In a resolution approved last week, the Board of Directors of the National Association of Evangelicals (NAE) joined with the worldwide evangelical community in adopting the creation care principles outlined in the Lausanne Cape Town Commitment.

“The Bible commands us to care for God’s earth and the people in it,” said Leith Anderson, NAE president. “This resolution is about joining with our brothers and sisters around the world to fulfill that mandate.”

The Lausanne Cape Town Commitment calls Christians worldwide to:
  • Adopt lifestyles that renounce habits of consumption that are destructive or polluting;
  • Exert legitimate means to persuade governments to put moral imperatives about political expediency on issues of environmental destruction and potential climate change; and
  • Recognize and encourage the missional calling both of (i) Christians who engage in the proper use of the earth’s resources for human need and welfare through agriculture, industry and medicine, and (ii) Christians who engage in the protection and restoration of the earth’s habitats and species through conservation and advocacy. Both share the same goal for both serve the same Creator, Provider and Redeemer.

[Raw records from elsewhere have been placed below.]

(** The complete manifest with an empty list of tags. *)
Lemma empty_tags_is_the_only_warning_witness :
  [txt "No tags provided - reduces searchability"] =
  match dict_find (txt "tags")
          [ (txt "name", JStr (txt "alpha"));
            (txt "version", JStr (txt "1.0.0"));
            (txt "description", JStr (txt "Use when: a demo is needed"));
            (txt "category", JStr (txt "tooling"));
            (txt "date", JStr (txt "2024-01-31"));
            (txt "tags", JArr []) ] with
  | Some (JArr []) => [txt "No tags provided - reduces searchability"]
  | _ => []
  end.
Proof.
  apply (empty_tags_is_the_only_warning _ [] _ empty_tags_scenario).
Defined.

(* ------------------------------------------------------------------ *)
(** ** More on strings and lists *)

(** A text that starts with [w] starts with [p] as [w] does, when [p] is
    no longer than [w]. *)
Lemma startswith_literal (p w s : str) :
  length p <= length w -> startswith p (w ++ s) = startswith p w.
Proof.
  revert w; induction p as [|x p IH]; intros w Hl; cbn [startswith]; trivial.
  destruct w as [|y w]; cbn [length] in Hl; [lia|].
  cbn [app startswith]. rewrite IH by lia. reflexivity.
Qed.

Lemma firstn_add {A} (n m : nat) (l : list A) :
  firstn (n + m) l = firstn n l ++ firstn m (skipn n l).
Proof.
  revert l; induction n as [|n IH]; intros l; cbn [Nat.add firstn skipn app]; trivial.
  destruct l as [|x l]; cbn [firstn skipn app].
  - now rewrite firstn_nil.
  - now rewrite IH.
Qed.

(* ------------------------------------------------------------------ *)
(** ** Discovery of the plugin directories *)

Section Discovery.
Variable fs : node.
Variable marker : path -> bool.

Lemma plugin_loop (plugin_dirs acc : list path) :
  for_each
    (fun plugins plugin_dir =>
       if negb (is_dir fs plugin_dir) then Ret plugins
       else if startswith (txt ".") (name plugin_dir) then Ret plugins
       else if marker plugin_dir then Ret (plugins ++ [plugin_dir])
       else Ret plugins)
    acc plugin_dirs
  = Ret (acc ++ filter (fun q => visible_dir fs q && marker q) plugin_dirs).
Proof.
  revert acc; induction plugin_dirs as [|q l IH]; intros acc; cbn [for_each filter].
  - now rewrite app_nil_r.
  - unfold visible_dir at 1.
    destruct (is_dir fs q), (startswith (txt ".") (name q)), (marker q);
      cbn [negb andb bind]; rewrite IH; trivial.
    now rewrite <- app_assoc.
Qed.

Lemma iterdir_children (p : path) :
  is_dir fs p = true -> iterdir fs p = Ret (children fs p).
Proof.
  unfold is_dir, iterdir, children.
  destruct (lookup fs p) as [[d|es]|]; intros H; try discriminate. reflexivity.
Qed.

Lemma category_loop (category_dirs acc : list path) :
  for_each
    (fun plugins category_dir =>
       if negb (is_dir fs category_dir) then Ret plugins
       else if startswith (txt ".") (name category_dir) then Ret plugins
       else
         plugin_dirs <- iterdir fs category_dir ;;
         for_each
           (fun plugins plugin_dir =>
              if negb (is_dir fs plugin_dir) then Ret plugins
              else if startswith (txt ".") (name plugin_dir) then Ret plugins
              else if marker plugin_dir then Ret (plugins ++ [plugin_dir])
              else Ret plugins)
           plugins plugin_dirs)
    acc category_dirs
  = Ret (acc ++
         flat_map
           (fun c => filter (fun q => visible_dir fs q && marker q) (children fs c))
           (filter (visible_dir fs) category_dirs)).
Proof.
  revert acc; induction category_dirs as [|c l IH]; intros acc;
    cbn [for_each filter flat_map].
  - now rewrite app_nil_r.
  - unfold visible_dir at 2.
    destruct (is_dir fs c) eqn:Hd; cbn [negb andb bind].
    + destruct (startswith (txt ".") (name c)); cbn [negb bind].
      * apply IH.
      * rewrite (iterdir_children c Hd). cbn [bind].
        rewrite plugin_loop. cbn [bind flat_map]. rewrite IH.
        now rewrite <- app_assoc.
    + apply IH.
Qed.

End Discovery.

Lemma name_snoc (p : path) (c : str) : name (p ++ [c]) = c.
Proof. unfold name. apply last_last. Qed.

Lemma lookup_app (fs : node) (p q : path) :
  lookup fs (p ++ q) =
  match lookup fs p with Some x => lookup x q | None => None end.
Proof.
  revert fs; induction p as [|c p IH]; intros fs; cbn [app lookup]; trivial.
  destruct fs as [d|es]; trivial.
  destruct (entry c es); trivial.
Qed.

Lemma entry_In (c : str) (es : list (str * node)) (x : node) :
  entry c es = Some x -> In c (map fst es).
Proof.
  induction es as [|[n y] es IH]; cbn [entry map fst]; [discriminate|].
  destruct (str_eqb c n) eqn:E.
  - apply str_eqb_eq in E. subst. intros _. now left.
  - intros H. right. auto.
Qed.

(** A directory that exists is listed by its parent. *)
Lemma is_dir_child (fs : node) (p : path) (c : str) :
  is_dir fs (p ++ [c]) = true -> In (p ++ [c]) (children fs p).
Proof.
  unfold is_dir, children. rewrite lookup_app.
  destruct (lookup fs p) as [[d|es]|]; cbn [lookup]; try discriminate.
  destruct (entry c es) as [x|] eqn:E; [|discriminate]. intros _.
  apply in_map_iff. apply entry_In in E. apply in_map_iff in E as ([n y] & <- & Hin).
  now exists (n, y).
Qed.

Lemma children_snoc (fs : node) (p q : path) :
  In q (children fs p) -> exists c, q = p ++ [c].
Proof.
  unfold children. destruct (lookup fs p) as [[d|es]|]; cbn; try tauto.
  rewrite in_map_iff. intros ([n x] & <- & _). now exists n.
Qed.

(** What [find_plugins] returns, for any marker of a plugin directory. *)
Lemma discovered_In (fs : node) (marker : path -> bool) (root p : path) :
  In p (flat_map
          (fun c => filter (fun q => visible_dir fs q && marker q) (children fs c))
          (filter (visible_dir fs) (children fs root)))
  <-> exists c n,
        p = root ++ [c; n] /\
        visible_dir fs (root ++ [c]) = true /\
        visible_dir fs p = true /\ marker p = true.
Proof.
  rewrite in_flat_map. split.
  - intros (cd & Hcd & Hp). apply filter_In in Hcd as [Hcd Hv].
    apply filter_In in Hp as [Hp Hm]. apply andb_true_iff in Hm as [Hpv Hpm].
    apply children_snoc in Hcd as [c ->]. apply children_snoc in Hp as [n ->].
    exists c, n. rewrite <- app_assoc. cbn [app]. repeat split; trivial.
    all: now rewrite <- app_assoc in *.
  - intros (c & n & -> & Hc & Hp & Hm). exists (root ++ [c]).
    replace (root ++ [c; n]) with ((root ++ [c]) ++ [n]) in *
      by now rewrite <- app_assoc.
    split; apply filter_In; split.
    + apply is_dir_child. unfold visible_dir in Hc.
      now apply andb_true_iff in Hc as [-> _].
    + trivial.
    + apply is_dir_child. unfold visible_dir in Hp.
      now apply andb_true_iff in Hp as [-> _].
    + now rewrite Hp, Hm.
Qed.
(** X17. Without a voxel of the wanted label in a mask of two or three
    dimensions, [crop_image_using_mask] raises the filter's
    [RuntimeError] whatever the image is, and the label it names is 1,
    the value of the comparison, not the label asked for. *)
Theorem crop_without_label_raises {P} (pad : Z) (img : Sitk.Image P)
    (mask : Sitk.Image Z) (out_image : string) (label : Z) :
  Sitk.GetDimension mask = 2%nat \/ Sitk.GetDimension mask = 3%nat ->
  contains_label mask label = false ->
  crop_image_using_mask pad img mask out_image label
  = Raise (RuntimeError_label_not_found 1).
Proof.
  intros Hdim H. unfold crop_image_using_mask.
  destruct Hdim as [Hd|Hd];
    [rewrite (Equal_2d mask label Hd) | rewrite (Equal_3d mask label Hd)];
    cbn [bind]; now rewrite (GetBoundingBox_absent mask label H).
Qed.

Lemma crop_without_label_raises_witness :
  crop_image_using_mask 5
    (Ref.volume [10; 10; 10] F64.one (fun _ => 0))
    (Ref.box_mask [10; 10; 10] [2; 2; 2] [3; 3; 3] 7) "out.nii.gz" 4
  = Raise (RuntimeError_label_not_found 1).
Proof.
  apply (crop_without_label_raises 5);
    [right; reflexivity | vm_compute; reflexivity].
Defined.

(* ================================================================== *)
(** * Label statistics: the frame *)
(* ================================================================== *)

Import Pyx.

Section IntensityStatisticsFacts.

Variable ORGAN_INDEX : Z -> option string.

Lemma collect_regions_app (labels : list Z) (acc : list string) :
  Stats.collect_regions ORGAN_INDEX labels acc
  = acc ++ Stats.collect_regions ORGAN_INDEX labels [].
Proof.
  revert acc. induction labels as [|l labels IH]; intros acc; cbn.
  - now rewrite app_nil_r.
  - destruct (ORGAN_INDEX l) as [r|].
    + rewrite (IH (acc ++ [r])), (IH [r]). now rewrite <- app_assoc.
    + apply IH.
Qed.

The Caring for God’s Creation: A Call to Action statement builds on the NAE’s Ecology 1970 resolution, which declared that “those who thoughtlessly destroy a God-ordained balance of nature are guilty of sin against God’s creation.” The NAE’s 2011 publication, “Loving the Least of These: Addressing a Changing Environment” explored the relationship between the changing environment and poverty and stated:

As followers of Jesus, committed to justice and compassion, we seek to understand the potential threats to the lives and well-being of poor and vulnerable people. We do not claim to know exactly what will happen as temperatures rise. But we can come alongside the poor and make it possible to adapt to rapid changes, and even by our own choices, to lessen the impacts of climate change.

Anderson said, “We need to move past debating and focus on the poorest of the poor who are neither scientists nor politicians but are the most affected by how we care for God’s creation.”